INSTRUCTIONS TO FOLLOW => Please restate verbatim the lines that open the listing below, ending with the line in which "Lemma bytes_count s" occurs.

════════

(* ===== verification/ApplicationFacts.v ===== *)
(** * The application state: payloads, invariant and snapshot validation

    What [import_snapshot] checks is the invariant of the state machine: every
    snapshot it accepts rebuilds a valid state, and every valid state survives
    export and import. *)
From S2P Require Import Prelude Quorum Membership Types Application.
Local Open Scope N_scope.
Local Open Scope raft_scope.

Lemma elem_of_option_list {A} (o : option A) x : x ∈ option_list o <-> o = Some x.
Proof. destruct o; cbn; [rewrite list_elem_of_singleton|]; set_solver. Qed.

(** ** Strings and bytes *)

Lemma bytes_count s : length (bytes s) = String.length s.
Proof. unfold bytes. rewrite length_map. induction s as [|a s IH]; [done|]. exact (f_equal S IH). Qed.
Lemma bytes_len s : len64 (bytes s) = str_len s.
Proof. unfold len64, str_len. by rewrite bytes_count. Qed.
Lemma of_bytes_bytes s : of_bytes (bytes s) = s.
Proof.
  unfold of_bytes, bytes. rewrite map_map.
  rewrite (map_ext _ id) by apply Ascii.ascii_N_embedding.
  rewrite map_id. apply String.string_of_list_ascii_of_string.
Qed.
Lemma bytes_of_bytes bs : Forall (fun b => b < 256) bs -> bytes (of_bytes bs) = bs.
Proof.
  intros HF. unfold of_bytes, bytes. rewrite String.list_ascii_of_string_of_list_ascii, map_map.
  induction HF as [|b bs Hb HF IH]; [done|]. cbn [map]. rewrite IH. f_equal.
  by apply Ascii.N_ascii_embedding.
Qed.
Lemma bytes_inj s t : bytes s = bytes t -> s = t.
Proof. intros E. rewrite <- (of_bytes_bytes s), <- (of_bytes_bytes t). by rewrite E. Qed.

Lemma utf8_bytes n bs : (length bs <= n)%nat -> utf8_valid bs = true -> Forall (fun b => b < 256) bs.
Proof.
  revert bs. induction n as [|n IH]; intros [|b bs] Hn; try done; try (cbn in Hn; lia); intros Hv.
  cbn [utf8_valid length] in *. unfold between, continuation in Hv.
  repeat (case_match; try discriminate); bool_inv; repeat (constructor; [lia|]);
    first [apply IH; cbn [length] in *; [lia|done] | lia].
Qed.
Lemma from_utf8_Some bs s : from_utf8 bs = Some s <-> utf8_valid bs = true /\ bytes s = bs.
Proof.
  unfold from_utf8. split.
  - destruct (utf8_valid bs) eqn:E; [|done]. intros [= <-]. split; [done|].
    apply bytes_of_bytes. by eapply utf8_bytes.
  - intros [-> <-]. by rewrite of_bytes_bytes.
Qed.

(** The invariant of the Rust type [String]. *)
Definition Utf8 (s : string) : Prop := utf8_valid (bytes s) = true.
Lemma from_utf8_bytes s : Utf8 s -> from_utf8 (bytes s) = Some s.
Proof. intros Hs. by apply from_utf8_Some. Qed.

(** ** Retry payloads *)

Definition value_ok (value : option string) : Prop :=
  forall v, value = Some v -> str_len v <= MAX_VALUE_BYTES /\ Utf8 v.
Definition key_ok (key : string) : Prop := 0 < str_len key <= MAX_KEY_BYTES.

Lemma key_ok_bool key :
  negb (str_len key =? 0) && (str_len key <=? MAX_KEY_BYTES) = true <-> key_ok key.
Proof. unfold key_ok. rewrite andb_true_iff, negb_true_iff, N.eqb_neq, N.leb_le. lia. Qed.

Lemma split_at_app {A} n (l1 l2 : list A) : len64 l1 = n -> split_at n (l1 ++ l2) = Some (l1, l2).
Proof.
  unfold split_at, len64. intros <-. rewrite length_app, (proj2 (N.leb_le _ _)) by lia.
  rewrite Nat2N.id, take_app_length, drop_app_length. done.
Qed.
Lemma split_at_Some {A} n (l l1 l2 : list A) : split_at n l = Some (l1, l2) -> l = l1 ++ l2 /\ len64 l1 = n.
Proof.
  unfold split_at, len64. destruct (N.leb_spec n (N.of_nat (length l))); [|done]. intros [= <- <-].
  rewrite take_drop. split; [done|]. rewrite length_take. lia.
Qed.
Lemma strip_prefix_app p l : strip_prefix p (p ++ l) = Some l.
Proof. unfold strip_prefix. rewrite take_app_length, drop_app_length. by rewrite (proj2 (eqb_true _ _) eq_refl). Qed.

Lemma payload_field_app field tail maximum :
  len64 field <= maximum -> maximum <= u64_max ->
  payload_field (to_be_bytes 8 (len64 field) ++ field ++ tail) maximum = Ok (field, tail).
Proof.
  intros Hf Hm. unfold payload_field. rewrite split_at_app by (unfold len64; by rewrite to_be_bytes_length).
  cbn [result_of mbind Result_bind]. rewrite from_to_be_bytes8 by lia.
  rewrite (proj2 (N.ltb_ge _ _)) by done. by rewrite split_at_app.
Qed.

Lemma limits_fit : MAX_KEY_BYTES <= u64_max /\ MAX_VALUE_BYTES <= u64_max
  /\ MAX_RETAINED_PAYLOAD_BYTES <= u64_max.
Proof. repeat split; vm_compute; discriminate. Qed.

Lemma decode_canonical key value :
  key_ok key -> value_ok value -> decode_payload key (canonical_payload key value) = Ok value.
Proof.
  pose proof limits_fit as (? & ? & ?). intros [_ Hk] Hv. unfold decode_payload, canonical_payload.
  rewrite strip_prefix_app. cbn [result_of mbind Result_bind app].
  rewrite <- (bytes_len key), payload_field_app by (rewrite ?bytes_len; done).
  cbn [mbind Result_bind]. rewrite (proj2 (eqb_true _ _) eq_refl).
  cbn [snapshot_require mbind Result_bind].
  destruct value as [v|]; [|done]. destruct (Hv v eq_refl) as [Hl Hu]. cbn [is_some N.eqb Pos.eqb].
  rewrite <- (bytes_len v). rewrite <- (app_nil_r (bytes v)) at 2.
  rewrite payload_field_app by (rewrite ?bytes_len; done).
  cbn [mbind Result_bind]. by rewrite (from_utf8_bytes v Hu).
Qed.

Lemma payload_field_inv tail maximum field rest :
  payload_field tail maximum = Ok (field, rest) -> len64 field <= maximum.
Proof.
  unfold payload_field. intros E. apply Result_bind_Ok in E as ([header r] & _ & E).
  destruct (N.ltb_spec maximum (from_be_bytes header)) as [|Hm]; [done|].
  destruct (split_at _ r) as [[f t]|] eqn:Hs; [|done]. injection E as -> ->.
  apply split_at_Some in Hs as [_ ->]. done.
Qed.

Lemma decode_payload_value key payload value : decode_payload key payload = Ok value -> value_ok value.
Proof.
  unfold decode_payload. intros E. apply Result_bind_Ok in E as (tail & _ & E).
  destruct tail as [|tag tail]; [done|].
  apply Result_bind_Ok in E as ([field rest] & _ & E). apply Result_bind_Ok in E as (_ & _ & E).
  apply Result_bind_Ok in E as ([v rest'] & Hv & E). apply Result_bind_Ok in E as (_ & _ & [= <-]).
  destruct (tag =? 0); [injection Hv as <- <-; done|]. destruct (tag =? 1); [|done].
  apply Result_bind_Ok in Hv as ([f t] & Hf & Hv). apply Result_bind_Ok in Hv as (s & Hs & [= <- <-]).
  apply payload_field_inv in Hf. destruct (from_utf8 f) as [s'|] eqn:Hu; [|done]. injection Hs as ->.
  apply from_utf8_Some in Hu as [Hu <-]. intros v [= <-]. rewrite bytes_len in Hf. done.
Qed.

Lemma canonical_payload_inj key v w :
  key_ok key -> value_ok v -> value_ok w -> canonical_payload key v = canonical_payload key w -> v = w.
Proof.
  intros Hk Hv Hw E. pose proof (decode_canonical key v Hk Hv) as Dv.
  rewrite E, (decode_canonical key w Hk Hw) in Dv. by injection Dv.
Qed.

#[global] Arguments canonical_payload : simpl never.
#[global] Arguments decode_payload : simpl never.
#[global] Arguments nonce_invalid : simpl never.

(** ** The invariant of a session *)

Section facts.
Context `{Sha256}.

Record record_ok (id applied : LogIndex) (close_index : option LogIndex) (key : string)
    (record : KeyRecord) : Prop := {
  ro_key : key_ok key;
  ro_sequence : 0 < kr_sequence record;
  ro_payload : exists value, value_ok value /\ kr_payload record = canonical_payload key value;
  ro_digest : kr_digest record = sha256_digest (kr_payload record);
  ro_index : exists index, kr_result record = success id (Some (kr_sequence record)) index
    /\ id < index /\ index <= applied /\ kr_sequence record <= index - id
    /\ forall closed, close_index = Some closed -> index < closed;
}.

Definition close_index (session : Session) : option LogIndex := result ← closed session; sr_index result.

Record session_ok (id applied : LogIndex) (session : Session) : Prop := {
  so_id : 0 < id <= applied;
  so_registered : registered session = success id None id;
  so_closed : forall result, closed session = Some result ->
    exists index, result = success id None index /\ id < index <= applied;
  so_keys : map_len (session_keys session) <= MAX_KEYS_PER_SESSION;
  so_records : forall key record, session_keys session !! key = Some record ->
    record_ok id applied (close_index session) key record;
}.

(** ** One retry record of a snapshot *)

Definition record_of (r : SessionKeySnapshot) : KeyRecord :=
  mkKeyRecord (sk_sequence r) (sk_digest r) (sk_payload r) (sk_result r).
Definition record_index (r : SessionKeySnapshot) : LogIndex := default 0 (sr_index (sk_result r)).

Lemma require_bind {A} c m (f : unit -> Result A) x :
  snapshot_require c m ≫= f = Ok x <-> c = true /\ f tt = Ok x.
Proof. destruct c; cbn; naive_solver. Qed.
Lemma result_of_bind {A B} (o : option A) m (f : A -> Result B) x :
  result_of o m ≫= f = Ok x <-> exists a, o = Some a /\ f a = Ok x.
Proof. destruct o; cbn; naive_solver. Qed.
Lemma insert_index_bind {A} i s (f : gset LogIndex -> Result A) x :
  insert_index i s ≫= f = Ok x <-> i ∉ s /\ f ({[i]} ∪ s) = Ok x.
Proof. unfold insert_index. case_bool_decide; cbn; naive_solver. Qed.

Lemma index_conditions id applied close_index index sequence (result : SessionResult) :
  (id <? index) && (index <=? applied) && (sequence <=? index - id)
    && match close_index with Some closed => index <? closed | None => true end
    && (result ==? success id (Some sequence) index) = true
  <-> result = success id (Some sequence) index /\ id < index /\ index <= applied
      /\ sequence <= index - id /\ forall closed, close_index = Some closed -> index < closed.
Proof.
  rewrite !andb_true_iff, eqb_true, N.ltb_lt, !N.leb_le.
  destruct close_index as [c|]; [rewrite N.ltb_lt|]; naive_solver.
Qed.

════════

ANSWER BOX =>
(* ===== verification/ApplicationFacts.v ===== *)
(** * The application state: payloads, invariant and snapshot validation

    What [import_snapshot] checks is the invariant of the state machine: every
    snapshot it accepts rebuilds a valid state, and every valid state survives
    export and import. *)
From S2P Require Import Prelude Quorum Membership Types Application.
Local Open Scope N_scope.
Local Open Scope raft_scope.

Lemma elem_of_option_list {A} (o : option A) x : x ∈ option_list o <-> o = Some x.
Proof. destruct o; cbn; [rewrite list_elem_of_singleton|]; set_solver. Qed.

(** ** Strings and bytes *)

Lemma bytes_count s : length (bytes s) = String.length s.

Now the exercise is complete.